A good guideline right here is to work with the mom (and ideally, the father) to-be in order to choose who should go to, and who should be left off the list. This is a fragile circumstance and can cause a number of small headaches (even some major ones).
The problem is, merely, that while it would be perfect to welcome everyone who would wish to go to, that's just not useful; either economically, or simply in regards to planning. Ultimately, decisions will have to be made, and if you can deal with the parents-to-be to make these choices, the opportunities of making wise ones will enhance.

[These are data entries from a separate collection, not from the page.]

(* ===== verification/Ledger.v ===== *)
(** * The relay ledger ([coordinator/src/ledger/])

    The identities the coordinator minted for the relays it launches: a one-time
    token that authorizes the first enroll, the certificate each id is bound to,
    the task it runs as and the addresses it is reached at, and the tombstone of a
    retired id.  The store is one SQLite table behind a mutex, so every method is
    one step; rows are kept by their signed row id, and lists the code stores as
    JSON are kept as lists.  A statement the database fails is a [fault] argument
    and changes nothing.  The random token is an argument; the hash is [sha256] of
    the registry. *)

From Stdlib Require Import ZArith Lia.
From stdpp Require Import gmap list strings.
From S2P Require Import Prelude.
From S2P Require Import Registry.

Open Scope Z_scope.

(** SQLite's INTEGER is signed; the code reinterprets. *)
Definition as_i64 (v : Z) : Z := if v <? 2 ^ 63 then v else v - 2 ^ 64.
Definition as_u64 (v : Z) : Z := v mod 2 ^ 64.

Inductive IpAddr : Type := V4 (a : Z) | V6 (a : Z).
#[export] Instance ip_addr_eq : EqDecision IpAddr.
Proof. solve_decision. Defined.
Definition is_ipv4 (ip : IpAddr) : bool := match ip with V4 _ => true | V6 _ => false end.

Record LedgerRow : Type := mkLedgerRow {
  lr_region : option string;
  lr_token_hash : list Z;
  lr_token_expires_at : Z;
  lr_token_consumed_at : option Z;
  lr_cert : option (list Z);
  lr_task_arn : option string;
  lr_expected_ips : option (list IpAddr);
  lr_addrs : option (list string);
  lr_launched_at : Z;
  lr_enrolled_at : option Z;
  lr_retired_at : option Z;
}.

(** [next_rowid] is what AUTOINCREMENT hands out next. *)
Record RelayLedger : Type := mkRelayLedger { rows : gmap Z LedgerRow; next_rowid : Z }.

Definition new_ledger : RelayLedger := mkRelayLedger ∅ 1.
Definition put_row (l : RelayLedger) (id : Z) (r : LedgerRow) : RelayLedger := mkRelayLedger (<[id := r]> (rows l)) (next_rowid l).

Inductive LedgerError : Type := SqliteError | RngError | ClockError.
Record Minted : Type := mkMinted { minted_id : Z; minted_token : string }.
Record ProvisionedTask : Type := mkProvisionedTask { pt_relay : Z; pt_task_arn : option string; pt_region : option string }.

Inductive Authorized : Type := FirstEnroll (cold_start_secs : option Z) | Reenroll.
Record AuthorizedEnroll : Type := mkAuthorizedEnroll { ae_kind : Authorized; ae_addrs : list string }.
Inductive EnrollRefusal : Type :=
| UnknownId | Retired | IpMismatch | FingerprintMismatch | TokenRequired | TokenInvalid | AddrsPending | StorageRefusal (e : LedgerError).

(** ** Digests *)

Definition as_bytes (s : string) : list Z := (fun c => Z.of_nat (Ascii.nat_of_ascii c)) <$> String.list_ascii_of_string s.

Definition constant_time_eq (a b : list Z) : bool :=
  if negb (length a =? length b)%nat then false
  else foldl (fun diff p => Z.lor diff (Z.lxor p.1 p.2)) 0 (zip a b) =? 0.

When you've determined who to invite - and this procedure can take a few days of thinking and re-thinking - the next step is to send the invites. Ensure that you do this well in advance of the infant shower. There are 2 major reasons for this.
Firstly, you wish to offer your invitees enough lead time to that if they do have something planned on the infant shower date that they can, if they want, move those plans in order to go to. If you do not supply them with enough notification, even if they wish to change their existing plans, they may not be able to.
Secondly, you want to offer individuals adequate time to RSVP (i.e. confirm their participation). Some people are not the most organized individuals worldwide, and as such they might not RSVP promptly. As such, you wish to provide them a little time to get to this on their ever-growing TO-DO list.
Now, there's another issue here that we should go over. Some individuals think, or just assume truly, that if you do not RSVP, that implies you aren't attending. That's really not technically right. RSVP doesn't suggest (even in the French language from where it comes) that someone is going to go to. It just indicates: please return to me on this.